# Surge Protector Woes...



## Animefreak869 (Nov 1, 2011)

I sadly live in an apartment with constant electrical surges. It has to do with the ground wiring in the apartment itself, but the landlord refuses to fix it and I cannot pay to repair it myself. So I've bought Belkin 12-outlet Home Theater surge protectors and they've protected my electronics... by burning out themselves.

I've replaced 7 so far.

Is there an easier way to deal with this? Should I invest in a UPS? I don't want to keep replacing/buying surge protectors for as long as I live here in this horrible apartment (which should be a couple of more months - 1 year).


----------



## octaneman (May 13, 2009)

Hi Animefreak869


Burning out 7 bars is totally ridiculous which makes me wonder how do your home appliances keep functioning with such a dangerous fire hazard looming over your head. Have you tried another outlet ? With so many burnouts I doubt a UPS will fare any better, power bars are designed for minor power outages not for mega volt surges. My recommendation to you is withhold the rent money, don't give your landlord a single penny until the problem is fixed. A landlord is responsible for the water and power of the dwelling, if the landlord refuses to fix it, report him/her to the rental board for damages sustained or better yet the fire department that the dwelling has a serious fire hazard and they'll clean his/her clock real good.


----------



## Animefreak869 (Nov 1, 2011)

octaneman said:


> Hi Animefreak869
> 
> 
> Burning out 7 bars is totally ridiculous which makes me wonder how do your home appliances keep functioning with such a dangerous fire hazard looming over your head. Have you tried another outlet ? With so many burnouts I doubt a UPS will fare any better, power bars are designed for minor power outages not for mega volt surges. My recommendation to you is withhold the rent money, don't give your landlord a single penny until the problem is fixed. A landlord is responsible for the water and power of the dwelling, if the landlord refuses to fix it, report him/her to the rental board for damages sustained or better yet the fire department that the dwelling has a serious fire hazard and they'll clean his/her clock real good.

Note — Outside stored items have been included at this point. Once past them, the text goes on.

Lemma fork_turns cb pb n i q :
  fork_layout cb pb → 0 ≤ i → i + Z.of_nat n = 3 → fork_mem cb pb (p_mem q) →
  p_code q ≈ user_entry (User.after (loop_from 3 (fork_turn lit cb (cb + 7) pb (pb + 8)) i) (mret 0)) →
  prints (λ l, l ∈ fork_texts n i) q.
Proof.
  intros HL. revert i q. induction n as [|n IH]; intros i q Hi0 Hi [Hch (x & Hpa) Hlit] H.
  { rewrite after_over in H by lia. eapply prints_ext; [|exact (prints_ret q 0 H)].
    intros l. change (u64 0) with 0. cbn [fork_texts]. rewrite list_elem_of_singleton. naive_solver. }
  rewrite after_turn in H by lia. unfold fork_turn in H at 2. rewrite prog_assoc in H.
  set (round := λ L : list out → Prop, then_ (Puts (parent_text i)) (then_ (Puts (parent_text i)) L)).
  eapply prints_ext; [|eapply (prints_fork q (λ v, if v =? 0 then then_ (Puts (child_text i)) (eq [Exit 1]) else
    if v =? -1 then then_ (Puts (codes ("can't fork" ++ nl))) (eq [Exit (u64 (-1))]) else
    round (λ l, l ∈ fork_texts n (i + 1)))); [exact H|]].
  { intros l. cbn [fork_texts]. rewrite !elem_of_cons, list_elem_of_fmap. unfold round, then_. split.
    - intros (v & _ & Hl). destruct (v =? 0); [naive_solver|]. destruct (v =? -1); naive_solver.
    - intros [->|[->|(l' & -> & Hl')]]; [exists 0|exists (-1)|exists 1]; (split; [done|]); cbn; eauto. }
  intros v q' H' Hm. revert H'. cbn beta. destruct (v =? 0); [|destruct (v =? -1)]; intros H'.
  - rewrite prog_assoc in H'. destruct (Hch 7%nat _ eq_refl) as [Hu Hb]. rewrite <- Hm in Hb.
    eapply prints_store; [exact H'|exact Hu|exact Hb|]. intros q2 H2 Hm2. rewrite prog_assoc in H2.
    assert (user_string (p_mem q2) cb (child_text i)) as Hs.
    { apply array_string.
      - rewrite Hm2, Hm. rewrite <- insert_app_l by (vm_compute; lia). apply (array_in _ _ _ 7); [vm_compute; lia|exact Hch].
      - apply Forall_insert; [apply text_nonzero; reflexivity|]. apply digit_nonzero; lia. }
    eapply prints_puts; [exact H2|by eapply user_addr|exact Hs|]. intros q3 H3 _. rewrite prog_ret_l in H3.
    exact (prints_ret q3 1 H3).
  - rewrite prog_assoc in H'. eapply prints_puts; [exact H'|by eapply user_addr|by rewrite Hm|]. intros q2 H2 _.
    rewrite prog_ret_l in H2. exact (prints_ret q2 (-1) H2).
  - rewrite prog_assoc in H'. destruct HL as (HL1 & HL2 & HL3).
    destruct (lookup_lt_is_Some_2 (<[8%nat := x]> (text ("parent: 0" ++ nl)) ++ [Byte.x00]) 8) as [c Hc]; [vm_compute; lia|].
    destruct (Hpa 8%nat c Hc) as [Hu Hb]. rewrite <- Hm in Hb.
    eapply prints_store; [exact H'|exact Hu|exact Hb|]. intros q2 H2 Hm2. rewrite prog_assoc in H2.
    assert (fork_mem cb pb (p_mem q2)) as [Hch2 (y & Hpa2) Hlit2].
    { rewrite Hm2, Hm. constructor.
      - eapply array_same; [|exact Hch]. intros z Hz. change (length _) with 10%nat in Hz. rewrite fn_lookup_insert_ne; [done|lia].
      - exists (z2b (97 + i)). by apply (array_set _ pb _ 8 x).
      - eapply string_same; [|exact Hlit]. intros z Hz. change (length _) with 11%nat in Hz. rewrite fn_lookup_insert_ne; [done|lia]. }
    assert (user_string (p_mem q2) pb (parent_text i)) as Hs.
    { apply array_string.
      - rewrite Hm2, Hm. by apply (array_set _ pb _ 8 x).
      - apply Forall_insert; [apply text_nonzero; reflexivity|]. apply digit_nonzero; lia. }
    eapply prints_puts; [exact H2|by eapply user_addr|exact Hs|]. intros q3 H3 Hm3. rewrite prog_assoc in H3.
    eapply prints_yield; [exact H3|]. intros q4 H4 Hm4. rewrite prog_assoc in H4.
    assert (p_mem q4 = p_mem q2) as E4 by congruence.
    eapply prints_puts; [exact H4|by eapply user_addr|by rewrite E4|]. intros q5 H5 Hm5. rewrite prog_ret_l in H5.
    apply (IH (i + 1)); [lia|lia| |exact H5]. rewrite Hm5, E4. constructor; eauto.
Qed.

The electrical surges don't happen often (usually at night and/or during storms), and we usually just disconnect everything. But in Florida I don't know if we're allowed to withhold our rent and not be threatened to be kicked out, because that's something we fear. I don't know who/what the rental board is, as it's not really an established/distinguished apartment complex. It's in a poor neighborhood, so you can imagine.

I may call the fire department though... :sigh:


----------



## SABL (Jul 4, 2008)

I don't know if your power company will respond to a request made by you....they may want the landlord to call them. It sounds like you have a weak neutral connection at the meter base or in the main breaker panel.....if it's in the breaker panel the power company won't touch it. 

I've seen some cheap breaker panels where the neutral wires had to be doubled up to get a tight connection on the buss bars. Insist that the management company sends a qualified electrician to inspect all connections at the meter and breaker panel. You may get some help if you contact the local bulding inspector and explain your situation.....

Surges can be normal in the event of a storm or a pole getting hit by a vehicle. The transformer that converts the high voltage to a suitable household current usually keeps the surge from causing damage in these cases. From what you are describing, it sounds like a neutral needs to be tightened......if it's at the pole (or transformer) it is the power company's responsibility. At the meter base could be 50-50 depending on whether it is the line side or the load side......at the main breaker panel it is the landlord's problem. 

Another factor could be the year the apartments were built and can be more dangerous than most people think. In the early 70's Aluminum wire was often used along with "stab-locks" (quick connects) for most devices (outlets and switches) and is no longer done due to bimetal reaction of Aluminum and Copper and the lack of good connection. A poor connection allows for oxidation of the Aluminum and eventually the connection is lost. The cure for a building with Aluminum wire is to install short "pig tails" of copper wire connected to the device and the application of "Cu-Al Aid" where the different types of wire are connected to each other (wire nut). Your problem could be a simple 1/2 hour job or a few hours to correct faulty wiring practices from years ago.


----------



## Animefreak869 (Nov 1, 2011)

The power company did come out about five times for me personally, because the consultant was very generous. At first the power surges were affecting the entire building, but now as far as I can tell it's only affecting my apartment. The technician confirmed that he can't do anything about it, it has to do with the main breaker panel as well as the ground wiring. My surge protectors, before they surge out, have a red light that comes on that dictates a bad ground system. Sadly no matter how much I insist, the manager doesn't care. The manager lives here in the building, but as long as it doesn't bother him, he won't fix it.

This apartment building is pretty old as well… I appreciate all the information you provided for me, but there is nothing I can do without paying for the electricity problems myself, and I sadly don't have the money nor do I want to help this building improve something they need to improve themselves. Sadly I lose in that battle. I found the address to the owners of this apartment complex, which is just a normal elderly couple, so I'm not sure if I can send them a letter to request for help, but I'm not sure if that may legally hurt me later.



SABL said:


> Your problem could be a simple 1/2 hour job or a few hours to correct faulty wiring practices from years ago.


A separate electrician quoted me $700 for the labor and replacement of material. 

But since my original question was about the surge protectors, I guess I'm stuck. :bheart:

Thank you!


----------